Research Directions

Microbes dominate planetary biomass, play essential roles in nutrient recycling, can cause disease, and are an integral part of the healthy human body. Their genomes contain records of past evolutionary events, from which we can decipher how microbes evolve and adapt to their environments. Recent advances in DNA sequencing technologies brought us an avalanche of data: thousands of genomes and terabases of environmental DNA (metagenomes). We mine these data sets (1) to assess the impact of horizontal gene transfer on microbial populations; (2) to find new ways to characterize microbial communities; and (3) to track down genomic signatures of microbial adaptations.

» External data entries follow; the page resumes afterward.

(** A request whose history is longer than [max_redirects >= 1] already
    ends at its first exchange. *)
Lemma exchange_overdrawn fuel (srv : server) n (req : HttpRequest) :
  1 <= max_redirects req ->
  max_redirects req < history_len (history req) ->
  exchanges_of (run (Datatypes.S fuel) srv n req) = Some (Datatypes.S n).
Proof.
  intros Hm Hk. simpl. destruct (srv n req) as [status hdrs].
  set (response := mkHttpResponse n status hdrs req).
  destruct (handle_redirect REDIRECT_CODES response false) eqn:Hredirect; [|done].
  destruct (handle_redirect_location response false Hredirect) as [location Hloc].
  destruct (resolve (request response) location) as [url|e] eqn:Hurl.
  2:{ by rewrite (do_redirect_url_failure response location e Hloc Hurl). }
  destruct (do_redirect_cases response location url Hloc Hurl)
    as [[_ ->]|(Hcmp & _)]; [done|].
  simpl in Hcmp. apply andb_false_iff in Hcmp as [Hfalsy|Hlt].
  - assert (history_len (history req) = 0) as Hzero; [|lia].
    by destruct (history req) as [[|]|].
  - apply Z.leb_gt in Hlt. lia.
Qed.

End RedirectFacts.

(** C9: for a response whose [location] header resolves to a URL and
    whose redirect the test on the history lets through, [_do_redirect]
    returns a [request_again] for that URL.  When the status is [303] its
    method is [GET] and its parameters hold neither [data] nor [files]; for
    any other status it has the method of the request and the [data] and
    [files] parameters as the request had them. *)
Theorem do_redirect_method_and_body
        (urlparse : string -> result parsed_url)
        (urljoin : string -> string -> result string)
        (requote_uri : string -> result string)
        (response : HttpResponse) (location url : string) :
  headers response !! "location" = Some location ->
  redirect_url urlparse urljoin requote_uri (request response) location = Ok url ->
  history_truthy (history (request response))
  && (max_redirects (request response) <=? history_len (history (request response)))
  = false ->
  exists again,
    _do_redirect urlparse urljoin requote_uri response = Ok again
    ∧ ra_url again = url
    ∧ (status_code response = 303 ->
         ra_method again = "GET"
         ∧ ra_params again !! "data" = None
         ∧ ra_params again !! "files" = None)
    ∧ (status_code response ≠ 303 ->
         ra_method again = method (request response)
         ∧ ra_params again !! "data" = inp_params (request response) !! "data"
         ∧ ra_params again !! "files" = inp_params (request response) !! "files").
Proof.
  intros Hloc Hurl Hcmp. unfold _do_redirect. rewrite Hloc, Hurl, Hcmp.
  destruct (status_code response =? 303) eqn:Hstatus;
    eexists; (split; [reflexivity|]); simpl; (split; [done|]).
  - split; [|intros Hne; apply Z.eqb_eq in Hstatus; contradiction].
    intros _. split; [done|]. split.
    + rewrite lookup_delete_ne by done. apply lookup_delete_eq.
    + apply lookup_delete_eq.
  - split; [intros Heq; apply Z.eqb_neq in Hstatus; contradiction|].
    intros _. split; [done|]. by rewrite !lookup_insert_ne.
Qed.

Lemma do_redirect_method_and_body_witness :
  (exists again,
     _do_redirect Examples.parse Examples.join Examples.requote Examples.see_other
     = Ok again
     ∧ ra_url again = "http://h/y"
     ∧ (status_code Examples.see_other = 303 ->
          ra_method again = "GET"
          ∧ ra_params again !! "data" = None
          ∧ ra_params again !! "files" = None)
     ∧ (status_code Examples.see_other ≠ 303 ->
          ra_method again = method (request Examples.see_other)
          ∧ ra_params again !! "data"
            = inp_params (request Examples.see_other) !! "data"
          ∧ ra_params again !! "files"
            = inp_params (request Examples.see_other) !! "files"))
  ∧ (exists again,
       _do_redirect Examples.parse Examples.join Examples.requote
         Examples.temporary_redirect = Ok again
       ∧ ra_url again = "http://h/y"
       ∧ (status_code Examples.temporary_redirect = 303 ->
            ra_method again = "GET"
            ∧ ra_params again !! "data" = None
            ∧ ra_params again !! "files" = None)
       ∧ (status_code Examples.temporary_redirect ≠ 303 ->
            ra_method again = method (request Examples.temporary_redirect)
            ∧ ra_params again !! "data"
              = inp_params (request Examples.temporary_redirect) !! "data"
            ∧ ra_params again !! "files"
              = inp_params (request Examples.temporary_redirect) !! "files")).
Proof.
  split.
  - apply (do_redirect_method_and_body Examples.parse Examples.join Examples.requote
             Examples.see_other "/y" "http://h/y"); reflexivity.
  - apply (do_redirect_method_and_body Examples.parse Examples.join Examples.requote
             Examples.temporary_redirect "/y" "http://h/y"); reflexivity.
Defined.

(** The [307] of the example is redirected as a POST that still carries
    its body and its upload. *)
Lemma temporary_redirect_keeps_body :
  _do_redirect Examples.parse Examples.join Examples.requote Examples.temporary_redirect
  = Ok (mk_request_again "POST" "http://h/y"
          (<["history" := VHistory [0%nat]]> (inp_params Examples.post_request)))
  ∧ inp_params Examples.post_request !! "data" = Some (VStr "body")
  ∧ inp_params Examples.post_request !! "files" = Some (VStr "upload").
Proof. repeat split; vm_compute; reflexivity. Qed.

(** C4 at a failing input: a request that allows no redirect
    ([max_redirects = 0]) and has no history, answered with a redirect.
    The history with the response appended has one entry, more than
    [max_redirects]; [_do_redirect] raises nothing all the same and hands
    that history on, so the request is dispatched again and only its second
    exchange ends it, with [TooManyRedirects]: one exchange more than
    [max_redirects + 1]. *)
Theorem zero_max_redirects_is_redirected :
  max_redirects (request Examples.first_found)
  < Z.of_nat (length (next_history Examples.first_found))
  ∧ _do_redirect Examples.parse Examples.join Examples.requote Examples.first_found
    = Ok (mk_request_again "GET" "http://h/b"
            {[ "history" := VHistory (next_history Examples.first_found) ]})
  ∧ exchange Examples.codes Examples.parse Examples.join Examples.requote 5
      Examples.always_redirect 0 Examples.no_redirect_request
    = Failed (TooManyRedirects 1) 2
  ∧ ¬ within_redirect_bound
        (exchange Examples.codes Examples.parse Examples.join Examples.requote 5
           Examples.always_redirect 0 Examples.no_redirect_request)
        (max_redirects Examples.no_redirect_request).
Proof.
  split; [simpl; lia|]. split; [vm_compute; reflexivity|].
  assert (exchange Examples.codes Examples.parse Examples.join Examples.requote 5
            Examples.always_redirect 0 Examples.no_redirect_request
          = Failed (TooManyRedirects 1) 2) as Hex by (vm_compute; reflexivity).
  split; [exact Hex|].
  unfold within_redirect_bound. rewrite Hex. simpl. lia.
Qed.

(** ** C10: the single consumer of a SingleClient *)

(** A consumer that [new_request] accepted is in the store afterwards. *)
Lemma new_request_keeps_consumer k r w :
  wp (new_request k r) (fun _ w' => is_Some (consumers w' !! k)) (fun _ _ => True) w.
Proof.
  unfold new_request. apply wp_bind, wp_the_consumer.
  destruct (consumers w !! k) as [C|] eqn:HC; [|done].
  apply wp_bind. eapply wp_update_consumer; [exact HC|].
  apply wp_modify. simpl. rewrite lookup_insert_eq. by eexists.
Qed.

Lemma response_returns_consumer picks request w :
  wp (response picks request) (fun k w' => is_Some (consumers w' !! k))
     (fun _ _ => True) w.
Proof.
  unfold response. apply wp_bind.
  eapply wp_mono; [apply wp_trivial| |done]. intros conn w1 _.
  apply wp_bind. eapply wp_mono; [apply wp_trivial| |done]. intros k w2 _.
  apply wp_bind. eapply wp_mono; [apply new_request_keeps_consumer| |done].
  intros ? w3 Hk. apply wp_bind, wp_Client_get_event_loop. intros l Hl.
  apply wp_bind, wp_get, wp_bind.
  destruct (force_sync _); [apply wp_modify|apply wp_ret]; by apply wp_ret.
Qed.

(** The first call records the consumer it returns. *)
Lemma single_client_first_call picks request w w1 k :
  sc_consumer (client w) = None ->
  SingleClient_response picks request w = (w1, Ok k) ->
  sc_consumer (client w1) = Some k ∧ is_Some (consumers w1 !! k).
Proof.
  intros Hnone. unfold SingleClient_response, bind at 1, get. rewrite Hnone.
  pose proof (response_returns_consumer picks request w) as Hwp.
  unfold bind, wp in *.
  destruct (response picks request w) as [w' [k'|e]]; [|discriminate].
  simpl. by intros [= <- <-].
Qed.

(** A later call hands the request to the recorded consumer and touches
    nothing else. *)
Lemma single_client_later_call picks request w k C :
  sc_consumer (client w) = Some k ->
  consumers w !! k = Some C ->
  SingleClient_response picks request w
  = (log (NewRequest k (Some request))
       (set_consumers (insert k (set_request (Some request) C)) w), Ok k).
Proof.
  intros Hk HC. unfold SingleClient_response, bind at 1, get. rewrite Hk.
  unfold new_request, bind, the_consumer, update_consumer, modify, set_consumers, ret.
  rewrite HC. simpl. by rewrite HC.
Qed.

(** C10: once a first call to [SingleClient.response] has returned a
    consumer, every later call returns that same consumer and hands it the
    new request through [new_request]; no pool and no connection is touched
    and no connect is started. *)
Theorem single_client_reuses_consumer
        (picks : nat -> nat) (request : Request) (w w1 : World) (k : consumer_id)
        (calls : list ((nat -> nat) * Request)) :
  sc_consumer (client w) = None ->
  SingleClient_response picks request w = (w1, Ok k) ->
  let (w2, results) := SingleClient_responses calls w1 in
  results = (fun _ => Ok k) <$> calls
  ∧ trace w2 = trace w1 ++ ((fun call => NewRequest k (Some call.2)) <$> calls)
  ∧ pools w2 = pools w1
  ∧ conns w2 = conns w1
  ∧ client w2 = client w1.
Proof.
  intros Hnone Hfirst.
  destruct (single_client_first_call _ _ _ _ _ Hnone Hfirst) as [Hk Hsome].
  clear Hnone Hfirst. revert w1 Hk Hsome.
  induction calls as [|[picks' request'] calls IH]; intros w1 Hk [C HC]; simpl.
  - by rewrite app_nil_r.
  - rewrite (single_client_later_call picks' request' w1 k C Hk HC).
    set (w1' := log _ _).
    specialize (IH w1'). destruct (SingleClient_responses calls w1') as [w2 results].
    destruct IH as (-> & -> & -> & -> & ->).
    + exact Hk.
    + simpl. rewrite lookup_insert_eq. by eexists.
    + simpl. by rewrite <- app_assoc.
Qed.

Lemma single_client_reuses_consumer_witness :
  let w1 := fst (SingleClient_response Examples.first_pick (mkRequest "h" 0)
                   (World_init Examples.a_client)) in
  let (w2, results) :=
    SingleClient_responses
      [(Examples.first_pick, mkRequest "h" 1); (Examples.first_pick, mkRequest "g" 0)]
      w1 in
  results = (fun _ => Ok 0%nat)
              <$> [(Examples.first_pick, mkRequest "h" 1);
                   (Examples.first_pick, mkRequest "g" 0)]
  ∧ trace w2 = trace w1
               ++ ((fun call => NewRequest 0%nat (Some call.2))
                     <$> [(Examples.first_pick, mkRequest "h" 1);
                          (Examples.first_pick, mkRequest "g" 0)])
  ∧ pools w2 = pools w1
  ∧ conns w2 = conns w1
  ∧ client w2 = client w1.
Proof.
  apply (single_client_reuses_consumer Examples.first_pick (mkRequest "h" 0)
           (World_init Examples.a_client)
           (fst (SingleClient_response Examples.first_pick (mkRequest "h" 0)
                   (World_init Examples.a_client)))
           0%nat
           [(Examples.first_pick, mkRequest "h" 1); (Examples.first_pick, mkRequest "g" 0)]).
  - reflexivity.
  - vm_compute. reflexivity.
Defined.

We are actively investigating the following questions:

Did bacteria "domesticate" viruses as an efficient means of horizontal gene exchange?
(Charcoal drawing of a gene transfer agent by Amy Zhang'17)
What genetic changes and evolutionary forces drive bacterial preference to a specific (optimal) temperature and tolerance of temperature fluctuations?

Does genome methylation play a role in bacterial temperature response?

Do Bacteria and Archaea form "species"? What are the fundamental units of prokaryotic diversity?
What is a role of horizontal gene transfer in microbial communities inhabiting an extreme environment of saturated brines (37% NaCl)?